Good Monday morning to you, dear readers! Sorry about not posting on Saturday and Sunday. We're about to move to Peru and I've been busy packing and weighing the things we are going to take, and selling the ones we can't. I'm glad and sorry to say I've sold every single piece of my lovely furniture. A pity I can't take everything with me.
Anyway, back to blogland now.
This 1915 Federal-style house in the historic Garden District of Montgomery, Alabama was bought and remodeled by Richard Norris and Mark Leslie. They transformed it from formal and rather stuffy into warm and inviting, with an overall masculine style and full of whimsical details.
The Federal-style facade, high on three-quarters of an acre in Montgomery's historic Garden District.
To one side of the foyer, a section of 19th-century Gothic wall paneling and a headless statue of St. Denis.
On the other side of the foyer, moose antlers, a Gothic crystal chandelier, and a rustic 19th-century French grandfather clock.
A chocolate velvet curtain adds drama to the stairs. The wrought-iron jardiniere is from the south of France. "It's such a strange, dark piece," Norris says. "We call it Rosemary's Baby's crib."
In the lounge, a small library with a Landau Devan Sofa and an antique ottoman. Like the foyer, walls and woodwork are painted Martin-Senour's Sealskin.
Upholstered pieces with high, dramatic backs were designed by Bobby McAlpine. Painted screens by artist David Braly have a kind of Gothic-Midwestern motif, including arches and acanthus leaves in a field of abstract cornstalks. Across the bottom the screens read: 'The corn is as high as an elephant's eye and it looks like it's climbing clear up to the sky' — lyrics from the musical
Oklahoma! but in Latin. The mirror hanging on the screen is 18th-century French.
The dining area is in the same huge room as the living area.
Over the FiveStar stove is a silver-leaf Napoleon III mirror. The chandelier was fashioned from a pair of antique bronze sconces.

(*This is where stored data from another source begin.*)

(** [_do_cmd_resp(cmd, *args, **kwargs)]. *)
Definition _do_cmd_resp (fuel : nat) (cmd : string) (args : list value)
    (kw : kwargs) : M value :=
  let timeout := get_timeout kw in
  let expected_prompt := kw_expected_prompt kw in
  fun st =>
    match _build_handlers st !! cmd with
    | None => (Raise (InstrumentProtocolException BAD_DRIVER_COMMAND), st)
    | Some build_handler =>
        (let cmd_line := build_handler cmd args in
         prompt <- _wakeup fuel timeout;;
         (fun st => (Return tt, set_promptbuf "" (set_linebuf "" st)));;;
         logger_client_send cmd_line;;;
         r <- _get_response fuel timeout expected_prompt;;
         let '(prompt, result) := r in
         fun st =>
           match _response_handlers st !! cmd with
           | Some resp_handler => (Return (resp_handler result prompt), st)
           | None => (Return VNone, st)
           end) st
    end.

(** [_do_cmd_no_resp(cmd, *args, **kwargs)]: after the wakeup only
    [_linebuf] is assigned. *)
Definition _do_cmd_no_resp (fuel : nat) (cmd : string) (args : list value)
    (kw : kwargs) : M InstErrorCode :=
  let timeout := get_timeout kw in
  fun st =>
    match _build_handlers st !! cmd with
    | None => (Raise (InstrumentProtocolException BAD_DRIVER_COMMAND), st)
    | Some build_handler =>
        (let cmd_line := build_handler cmd args in
         prompt <- _wakeup fuel timeout;;
         (fun st => (Return tt, set_linebuf "" st));;;
         logger_client_send cmd_line;;;
         ret OK) st
    end.

(** ** Parameter dict helpers *)

(** [_add_param_dict(name, pattern, f_getval, f_format, value)]: the
    descriptor is made first, so a pattern that does not compile raises
    before anything is stored. *)
Definition _add_param_dict
    (re_compile : string -> option (string -> option Match))
    (n pat : string) (getval : Match -> value)
    (format : value -> option string) (v : value) : M unit :=
  fun st =>
    match ParameterDictVal_new re_compile n pat getval format v with
    | Return d =>
        (Return tt,
         set_parameters (<[n := Descriptor d]> (_parameters st)) st)
    | Raise e => (Raise e, st)
    | Diverge => (Diverge, st)
    end.

(** [self._parameters[name].value]. *)
Definition _get_param_dict (n : string) : M value :=
  fun st =>
    match _parameters st !! n with
    | None => (Raise (KeyError n), st)
    | Some (Descriptor d) => (Return (pvalue d), st)
    | Some (Plain _) => (Raise (AttributeError "value"), st)
    end.

(** [self._parameters.keys()]. *)
Definition _get_param_dict_names (st : Protocol) : list string :=
  (map_to_list (_parameters st)).*1.

(** [self._parameters[name] = value]. *)
Definition _set_param_dict (n : string) (v : value) : M unit :=
  fun st =>
    (Return tt, set_parameters (<[n := Plain v]> (_parameters st)) st).

(** [_build_simple_command]. *)
Definition _build_simple_command (command : string) (st : Protocol) : string :=
  command ++ eoln st.

(** [_update_param_dict]: the first slot, in the iteration order of the
    dict, whose [update] gives a name that counts as true ends the loop;
    a match of a descriptor named by the empty string stores the value and
    the loop goes on; no match gives [None]. *)
Fixpoint update_items (input : string) (items : list (string * slot))
  : M (option string) :=
  match items with
  | [] => ret None
  | (n, Plain _) :: _ => raise (AttributeError "update")
  | (n, Descriptor d) :: rest =>
      match ParameterDictValM.update input d with
      | (Updated name_set, d') =>
          (fun st =>
             (Return tt,
              set_parameters (<[n := Descriptor d']> (_parameters st)) st));;;
          if String.eqb name_set ""
          then update_items input rest
          else ret (Some name_set)
      | (PyFalse, _) => update_items input rest
      end
  end.

Definition _update_param_dict (input : string) : M (option string) :=
  fun st => update_items input (map_to_list (_parameters st)) st.

(** ** Wake cycles *)

(** One pass of the wakeup loop up to its check: the wake signal and the
    one-second sleep. *)
Definition cycle (st : Protocol) : Protocol :=
  snd ((_send_wakeup;;; sleep 1000) st).

Fixpoint cycles (k : nat) (st : Protocol) : Protocol :=
  match k with
  | O => st
  | S k' => cycles k' (cycle st)
  end.

(** Whole seconds in the timeout. *)
Definition spare_cycles (timeout : Z) : nat := Z.to_nat (timeout / 1000).

(** ** Sample instances *)

Definition CR : string := String (ascii_of_nat 13) EmptyString.
Definition LF : string := String (ascii_of_nat 10) EmptyString.
Definition ETX : string := String (ascii_of_nat 3) EmptyString.

Definition silence : nat -> string := fun _ => "".

(** Every step overruns by a millisecond. *)
Definition world0 (f : nat -> string) : World :=
  mkWorld 0 0 f [] 1 (fun _ => 1).

Definition pristine (ps : list string) (f : nat -> string) : Protocol :=
  CommandResponseInstrumentProtocol_init ps (CR ++ LF) (world0 f).

Definition endpoint (method : string) : gmap string value :=
  <["method" := VStr method]>
    (<["device_addr" := VStr "10.0.0.7"]>
       (<["device_port" := VInt 4001]>
          (<["server_addr" := VStr "localhost"]>
             (<["server_port" := VInt 8888]> ∅)))).

(** A configured, attached instance. *)
Definition online (ps : list string) (f : nat -> string) : Protocol :=
  set_logger_client (Some (mkLoggerClient (VStr "localhost") (VInt 8888) true))
    (set_logger
       (Some (mkEthernetDeviceLogger (VStr "10.0.0.7") (VInt 4001) (VInt 8888)
                                     None (Some 1%positive)))
       (pristine ps f)).

Definition simple_builder : builder := fun cmd _ => cmd ++ CR ++ LF.

(** The device answers the second wake cycle only. *)
Definition late_feed : nat -> string :=
  fun n => match n with 1%nat => "S>" | _ => "" end.

(** The device answers the first wake cycle. *)
Definition prompt_feed : nat -> string :=
  fun n => match n with 0%nat => "ready S>" | _ => "" end.

(** Literal patterns only: the match is the pattern itself at the start of
    the input. *)
Definition literal_compile (pat input : string) : option Match :=
  if String.prefix pat input then Some [pat] else None.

The sink resembling a buffet, has a marble backsplash and bat prints around it. The oval island is a nine-foot-long sheet of marble.
The kitchen's light-filled bay window opens onto a patio and garden.
Richard Norris designed the cottage-size parterre, reminiscent of gardens he had visited in Europe.
Behind the piano is an old sounding board which was originally behind the pulpit in an Episcopal church — it was the baffle that helped bounce the minister's voice toward the congregation
The 1850s Italian marble mantelpiece in the living room came from a Montgomery house torn down in the 1970s to make way for an interstate. Above it is a 20th-century interpretation of Leonardo's St. John the Baptist, in watercolor and pencil on butcher-block paper.
A small bedroom was converted into a dressing room. Two rustic armoires make up for the lack of closet space.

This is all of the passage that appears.